Di fronte al cambio di paradigma imposto dalla rivoluzione elettrica – che essa sia reale o immaginaria non importa – le reazioni dei due Paesi, che per oltre un secolo hanno avuto la leadership nell’industria dell’auto, sono completamente diverse. Il meccanismo sociale e economico, politico e culturale che si è attivato negli Stati Uniti – blocco predominante del Nafta – ha un profilo del tutto differente rispetto a quello che si è attivato in Germania, cervello e cuore di una manifattura paneuropea che ha le sue propaggini funzionali in Italia e in Francia.

Negli Stati Uniti, gli investitori comprano Tesla, che ieri è arrivata a capitalizzare 56,6 miliardi di dollari, oltre undici volte il patrimonio netto. Dunque, ben di più della volta e mezza che Warren Buffet definisce il limite oltre cui un qualunque titolo non va acquistato. In Germania, come già successo con il dieselgate scoperto due anni fa negli Stati Uniti, la politica e i sindacati si stanno chiudendo a riccio intorno all’industria dell’auto, scossa dall’accusa di un accordo di cartello fra i tre costruttori impegnati, fin dai primi anni Novanta, a collaborare violando le regole antimonopolio. Il loro coordinamento – ultraorganizzato e semiocculto, con 200 dirigenti e tecnici impegnati in 60 gruppi di lavoro – avrebbe riguardato le tecnologie (emissioni dei motori diesel inclusi, la trasmissione e i freni), i rapporti con i fornitori e le strategie.

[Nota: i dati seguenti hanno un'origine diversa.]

(** C9: a failure of the metadata read or of the timecode validation comes
    out of export_vertical_clip as the callee raised it, as do a failure to
    create the output directory, to open the source and to prepare the job;
    a failure of the encoder comes out wrapped in a ProcessingError that
    carries its message (the source clip closing without an error of its
    own). *)
Theorem export_failure_sources (w : World E) :
  (forall e w1,
      mkdir_parents env output_dir w = (Err e, w1) -> export w = (Err e, w1)) /\
  (forall u w1 e w2,
      mkdir_parents env output_dir w = (Ok u, w1) ->
      get_video_metadata env source w1 = (Err e, w2) ->
      export w = (Err e, w2)) /\
  (forall u w1 md w2 e,
      mkdir_parents env output_dir w = (Ok u, w1) ->
      get_video_metadata env source w1 = (Ok md, w2) ->
      sanitize_timecodes start end_ (md_duration md) default_min_length = Err e ->
      export w = (Err e, w2)) /\
  (forall u w1 md w2 times e w3,
      mkdir_parents env output_dir w = (Ok u, w1) ->
      get_video_metadata env source w1 = (Ok md, w2) ->
      sanitize_timecodes start end_ (md_duration md) default_min_length = Ok times ->
      video_file_clip env source w2 = (Err e, w3) ->
      export w = (Err e, w3)) /\
  (forall u w1 md w2 times clip w3 e w4 u' w5,
      mkdir_parents env output_dir w = (Ok u, w1) ->
      get_video_metadata env source w1 = (Ok md, w2) ->
      sanitize_timecodes start end_ (md_duration md) default_min_length = Ok times ->
      video_file_clip env source w2 = (Ok clip, w3) ->
      prepare clip times w3 = (Err e, w4) ->
      close env clip w4 = (Ok u', w5) ->
      export w = (Err e, w5)) /\
  (forall u w1 md w2 times clip w3 job w4 exc w5 u' w6,
      mkdir_parents env output_dir w = (Ok u, w1) ->
      get_video_metadata env source w1 = (Ok md, w2) ->
      sanitize_timecodes start end_ (md_duration md) default_min_length = Ok times ->
      video_file_clip env source w2 = (Ok clip, w3) ->
      prepare clip times w3 = (Ok job, w4) ->
      write_videofile env (job_processed job) (job_output_path job) (job_args job) w4
      = (Err exc, w5) ->
      close env clip (after_cleanup env job w5) = (Ok u', w6) ->
      export w = (Err (wrapped exc), w6)).
Proof.
  unfold export_vertical_clip, with_video_file_clip, mbind, lift, ret.
  repeat split; intros.
  all: repeat match goal with
         | H : ?c = (_, _) |- context [?c] => rewrite H
         | H : ?c = Ok _ |- context [?c] => rewrite H
         | H : ?c = Err _ |- context [?c] => rewrite H
         end; try reflexivity.
  rewrite encode_and_cleanup_eq.
  repeat match goal with
         | H : ?c = (_, _) |- context [?c] => rewrite H
         end; cbn [fst snd].
  repeat match goal with
         | H : ?c = (_, _) |- context [?c] => rewrite H
         end. reflexivity.
Qed.

(** C4, amended: when the encoder fails, export_vertical_clip fails, the
    temporary audio file is gone, and every other path, the output path
    among them, is left as the encoder left it. *)
Theorem export_encode_failure_cleanup
    (w w1 w2 w3 w4 w5 : World E) (u : unit) (md : Metadata) (times : float * float)
    (clip : Clip) (job : Job Clip) (exc : exn) :
  mkdir_parents env output_dir w = (Ok u, w1) ->
  get_video_metadata env source w1 = (Ok md, w2) ->
  sanitize_timecodes start end_ (md_duration md) default_min_length = Ok times ->
  video_file_clip env source w2 = (Ok clip, w3) ->
  prepare clip times w3 = (Ok job, w4) ->
  write_videofile env (job_processed job) (job_output_path job) (job_args job) w4
  = (Err exc, w5) ->
  (exists e, fst (export w) = Err e) /\
  file_exists (temp_audiofile (job_args job)) (snd (export w)) = false /\
  (forall p, p <> temp_audiofile (job_args job) ->
             file_exists p (snd (export w)) = file_exists p w5).
Proof.
  intros Hmk Hmd Hsan Hopen Hprep Hwrite.
  assert (Hexp : export w =
                 match close env clip (after_cleanup env job w5) with
                 | (Ok _, w6) => (Err (wrapped exc), w6)
                 | (Err e, w6) => (Err e, w6)
                 end).
  { unfold export_vertical_clip, with_video_file_clip, mbind, lift, ret.
    rewrite Hmk, Hmd, Hsan, Hopen, Hprep, encode_and_cleanup_eq, Hwrite. cbn [fst snd].
    destruct (close env clip (after_cleanup env job w5)) as [[?|?] ?]; reflexivity. }
  assert (Hfiles : files (snd (export w)) = files (after_cleanup env job w5)).
  { rewrite Hexp. rewrite <- (close_files clip (after_cleanup env job w5)).
    destruct (close env clip (after_cleanup env job w5)) as [[?|?] ?]; reflexivity. }
  split; [|split].
  - rewrite Hexp. destruct (close env clip (after_cleanup env job w5)) as [[?|?] ?];
      eexists; reflexivity.
  - rewrite (file_exists_same_files _ _ _ Hfiles). apply file_exists_unlink_same.
  - intros p Hp. rewrite (file_exists_same_files _ _ _ Hfiles).
    unfold after_cleanup. rewrite file_exists_unlink_other by exact Hp.
    apply file_exists_same_files.
    rewrite !close_suppressed_files. reflexivity.
Qed.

Nell’industria dell’auto il punto di rottura, che definisce un prima e un dopo, è rappresentato dalle alimentazioni alternative. L’elettrico è Totem negli Stati Uniti e Tabù in Europa. Negli Stati Uniti, dove il perno della mutazione del reale è rappresentato dalla dialettica fra industria e finanza, gli analisti – per esempio quelli di Evecore Isi – suggeriscono alla General Motors di Mary Barra di scorporare le attività innovative (i progetti sull’auto elettrica e i servizi di nuova mobilità) da quelle tradizionali, così da attirare investitori e fondi specializzati in high-tech. Così è successo con l’interesse del fondo cinese di private equity Gsr Capital per la società di Nissan che si occupa della produzione delle batterie ricaricabili per le auto elettriche. Di tanto in tanto, tornano ad accendere le fantasie le voci di un takeover di General Motors su Tesla. La quale, peraltro, è un fenomeno industriale vero, con il nuovo modello della Gigafactory in Nevada (per le batterie al litio) e con la tradizionale campagna di acquisizione di fornitori strategici, come la Riviera Tool, una azienda di stampaggio di Grand Rapids, nel Michigan.

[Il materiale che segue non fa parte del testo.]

(** * SpiralPy solver framework: trace recorder, script emitter, build
      orchestration and native invocation

    A shallow embedding of [spiralpy/spsolver.py] and
    [spiralpy/mdrconvsolver.py].  Methods of [SPSolver] and [MdrconvSolver]
    become computations in a state-and-exception monad over the solver object
    ([self]) and the process-wide world (option dictionaries, working
    directory, temporary directories, files, array buffers, observable
    events).  NumPy/CuPy kernels, the operating system and the external tools
    are an environment record the development is parametric in. *)

From Stdlib Require Import ZArith String List Ascii QArith.
From stdpp Require Import base gmap strings list pretty.

Open Scope string_scope.
Open Scope Z_scope.

(** ** Python values, dictionaries and exceptions *)

Inductive pyval :=
| PyNone
| PyBool (b : bool)
| PyInt (n : Z)
| PyStr (s : string).

#[global] Instance pyval_eq_dec : EqDecision pyval.
Proof. solve_decision. Defined.

(** Python's [==] on the values above: [bool] is a subclass of [int]. *)
Definition py_eq (a b : pyval) : bool :=
  match a, b with
  | PyBool x, PyInt n | PyInt n, PyBool x => Z.b2z x =? n
  | _, _ => bool_decide (a = b)
  end.

(** Truth value testing, as used by [if x] and [not x]. *)
Definition truthy (v : pyval) : bool :=
  match v with
  | PyNone => false
  | PyBool b => b
  | PyInt n => negb (n =? 0)
  | PyStr s => negb (String.eqb s "")
  end.

Abbreviation PyDict := (gmap string pyval).

(** [d.get(k, default)] *)
Definition dict_get (d : PyDict) (k : string) (dflt : pyval) : pyval :=
  default dflt (d !! k).

(** Objects a helper may hand back where a string or a dictionary is
    expected. *)
Inductive pyobj :=
| Atom (v : pyval)
| Dict (d : PyDict).

Inductive exn :=
| RuntimeError (msg : string)
| TypeError (msg : string)
| AttributeError (attr : string)
| IndexError
| ValueError
| OSError
| NotImplementedError.

#[global] Instance exn_eq_dec : EqDecision exn.
Proof. solve_decision. Defined.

In Germania, dove invece il perno della mutazione del reale è costituito dalla dinamica fra politica e industria, a definire le condizioni di contesto – o, magari, anche solo a chiarire quali esse siano - è la prima sulla seconda. Non in maniera predominante ed egemonica. Secondo la tradizione della economia sociale di mercato. Ma è la prima sulla seconda. Tanto che, in un contesto disruptive segnato da scandali e omissioni e reso poi ancora più complesso dalle accuse di un cartello anticoncorrenziale, hanno colpito le parole di metà maggio di Angela Merkel, che ha ammesso che – a fronte di un parco circolante tedesco composto da 34mila auto elettriche e da 21mila auto ibride – «non sarà possibile mantenere l’obiettivo di un milione di auto elettriche o ibride entro il 2020».

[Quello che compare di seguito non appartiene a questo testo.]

Lemma fresh_index_contents_witness :
  default ∅ ((∅ : gmap string (gmap string (Entry nat))) !! collection_name) = ∅ /\
  exists after collection,
    add_schema_to_chroma toy_embedding ∅ (as_schema_info company_snapshot)
    = (after, Ok ()) /\
    after !! collection_name = Some collection /\
    dom collection = list_to_set (ids_of (as_schema_info company_snapshot)) /\
    size collection = 2 + 1.
Proof.
  assert (default ∅ ((∅ : gmap string (gmap string (Entry nat))) !! collection_name) = ∅)
    as Hfresh by (vm_compute; reflexivity).
  split; [exact Hfresh|].
  eexists.
  destruct (fresh_index_contents toy_embedding ∅ _ company_snapshot Hfresh eq_refl)
    as (collection & Hc & Hd & Hs).
  exists collection. split; [reflexivity|]. split; [exact Hc|]. split; [exact Hd|].
  exact Hs.
Defined.

(** ** The retriever on a populated index *)

Section RetrievalProperties.

Context {Vec Dist : Type}.

Lemma for_each_app {A S} (body : S -> A -> result S) (xs ys : list A) (s : S) :
  for_each body (xs ++ ys) s = for_each body xs s ≫= for_each body ys.
Proof.
  revert s. induction xs as [|x xs IH]; intros s; [done|].
  simpl. destruct (body s x) as [s'|e]; [|done]. rewrite !bind_Ok. apply IH.
Qed.

Lemma index_head {A} (x : A) (xs : list A) : index (x :: xs) 0 = Ok x.
Proof. reflexivity. Qed.

Lemma index_lookup {A} (xs : list A) (i : nat) (x : A) :
  xs !! i = Some x -> index xs i = Ok x.
Proof. unfold index. by intros ->. Qed.

Lemma snippet_step_ok (results : QueryResult Dist) (snippets : list string)
    (i : nat) (doc : string) (mds0 : list (option Metadata)) mrest
    (ds0 : list Dist) drest :
  qr_metadatas results = mds0 :: mrest ->
  qr_distances results = ds0 :: drest ->
  (exists m, mds0 !! i = Some (Some m)) ->
  is_Some (ds0 !! i) ->
  snippet_step results snippets (i, doc)
  = (_ ← first_line doc; Ok (snippets ++ [doc])).
Proof.
  intros Hm Hd [m Hmi] [d Hdi]. unfold snippet_step.
  rewrite Hm, index_head, bind_Ok, (index_lookup _ _ _ Hmi), bind_Ok.
  rewrite Hd, index_head, bind_Ok, (index_lookup _ _ _ Hdi), !bind_Ok. done.
Qed.

Lemma snippet_loop_ok (results : QueryResult Dist) (docs : list string)
    (f : nat -> nat) (acc : list string) (mds0 : list (option Metadata)) mrest
    (ds0 : list Dist) drest :
  qr_metadatas results = mds0 :: mrest ->
  qr_distances results = ds0 :: drest ->
  (forall i, i < List.length docs ->
     (exists m, mds0 !! f i = Some (Some m)) /\ is_Some (ds0 !! f i)) ->
  Forall (fun d => d <> "") docs ->
  for_each (snippet_step results) (imap (fun i d => (f i, d)) docs) acc
  = Ok (acc ++ docs).
Proof.
  intros Hm Hd. revert f acc. induction docs as [|doc docs IH]; intros f acc Hs Hne.
  - simpl. by rewrite List.app_nil_r.
  - apply Forall_cons in Hne as [Hdoc Hne].
    destruct (Hs 0) as [Hm0 Hd0]; [simpl; lia|].
    rewrite imap_cons. cbn [for_each].
    rewrite (snippet_step_ok _ _ _ _ _ _ _ _ Hm Hd Hm0 Hd0).
    destruct doc as [|c doc]; [done|]. cbn [first_line]. rewrite !bind_Ok.
    change ((fun i d => (f i, d)) ∘ S) with (fun i (d : string) => ((f ∘ S) i, d)).
    rewrite (IH (f ∘ S)).
    + by rewrite <- List.app_assoc.
    + intros i Hi. apply (Hs (S i)). simpl. lia.
    + done.
Qed.

Variable get_ollama_embedding : string -> result Vec.
Variable collection_query : gmap string (Entry Vec) -> Vec -> nat -> result (QueryResult Dist).

Lemma retrieval_in_order (client : gmap string (gmap string (Entry Vec)))
    (collection : gmap string (Entry Vec)) (question : string) (n : nat)
    (v : Vec) (results : QueryResult Dist) (docs0 : list string) :
  client !! collection_name = Some collection ->
  get_ollama_embedding question = Ok v ->
  collection_query collection v n = Ok results ->
  well_shaped results docs0 ->
  Forall (fun d => d <> "") docs0 ->
  query_schema_from_chroma get_ollama_embedding collection_query client question n
  = Ok docs0.
Proof.
  intros Hc Hv Hq (rest & mds0 & mrest & ds0 & drest & Hdocs & Hm & Hd & Hms & Hds) Hne.
  unfold query_schema_from_chroma, get_collection.
  rewrite Hc, Hv, bind_Ok, Hq, bind_Ok, Hdocs.
  unfold enumerate.
  rewrite (snippet_loop_ok results docs0 (fun i => i) [] mds0 mrest ds0 drest); auto.
Qed.

(** X8: on a populated index the retriever returns the documents of the
    first result list, all of them and in the order the store returned
    them, provided each has its metadata dictionary and its distance and
    none is the empty text. *)
Theorem retrieval_returns_documents_in_order
    (client : gmap string (gmap string (Entry Vec)))
    (collection : gmap string (Entry Vec)) (question : string) (n : nat)
    (v : Vec) (results : QueryResult Dist) (docs0 : list string) :
  client !! collection_name = Some collection ->
  get_ollama_embedding question = Ok v ->
  collection_query collection v n = Ok results ->
  well_shaped results docs0 ->
  Forall (fun d => d <> "") docs0 ->
  query_schema_from_chroma get_ollama_embedding collection_query client question n
  = Ok docs0.
Proof. apply retrieval_in_order. Qed.

(** X9: a stored document that is the empty text breaks retrieval.  The
    line printed for each snippet takes the first line of the document, so
    when the store returns an empty document the retriever raises
    [IndexError] instead of returning the snippets, even though every
    document has its metadata and its distance. *)
Theorem empty_document_breaks_retrieval
    (client : gmap string (gmap string (Entry Vec)))
    (collection : gmap string (Entry Vec)) (question : string) (n : nat)
    (v : Vec) (results : QueryResult Dist) (before_it after_it : list string) :
  client !! collection_name = Some collection ->
  get_ollama_embedding question = Ok v ->
  collection_query collection v n = Ok results ->
  well_shaped results (before_it ++ "" :: after_it) ->
  Forall (fun d => d <> "") before_it ->
  query_schema_from_chroma get_ollama_embedding collection_query client question n
  = Raise (PyExn IndexError "list index out of range").
Proof.
  intros Hc Hv Hq (rest & mds0 & mrest & ds0 & drest & Hdocs & Hm & Hd & Hms & Hds) Hne.
  unfold query_schema_from_chroma, get_collection.
  rewrite Hc, Hv, bind_Ok, Hq, bind_Ok, Hdocs.
  unfold enumerate. rewrite imap_app, for_each_app.
  rewrite (snippet_loop_ok results before_it (fun i => i) [] mds0 mrest ds0 drest); auto.
  - rewrite bind_Ok, imap_cons. cbn [for_each].
    rewrite (snippet_step_ok _ _ _ _ _ _ _ _ Hm Hd).
    + done.
    + apply Hms. rewrite length_app. simpl. lia.
    + apply Hds. rewrite length_app. simpl. lia.
  - intros i Hi. split; [apply Hms|apply Hds]; rewrite length_app; lia.
Qed.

I costruttori tedeschi sono impegnati non solo a investire molte risorse finanziarie e a sviluppare avanzate e corpose nuove linee di prodotto in versioni elettriche e ibride, ma anche a modificare la loro pesante organizzazione industriale in funzione di una specializzazione produttiva che cambia non poco la fisionomia delle fabbriche e rimodula la distribuzione del valore aggiunto fra assemblatori finali, componentisti e fornitori di tecnologie. Il Governo tedesco ha deciso di puntare 300 milioni di euro sulle colonnine di ricarica elettriche e, da quasi un anno, dà 4mila euro a chi compra una auto elettrica e 3mila euro a chi prende una ibrida plug-in. In tutto, il piano pubblico – fra infrastrutture e incentivi - vale 2 miliardi di euro.

Ma, per ora, in Germania (e in Europa) l’elettrico resta Tabù.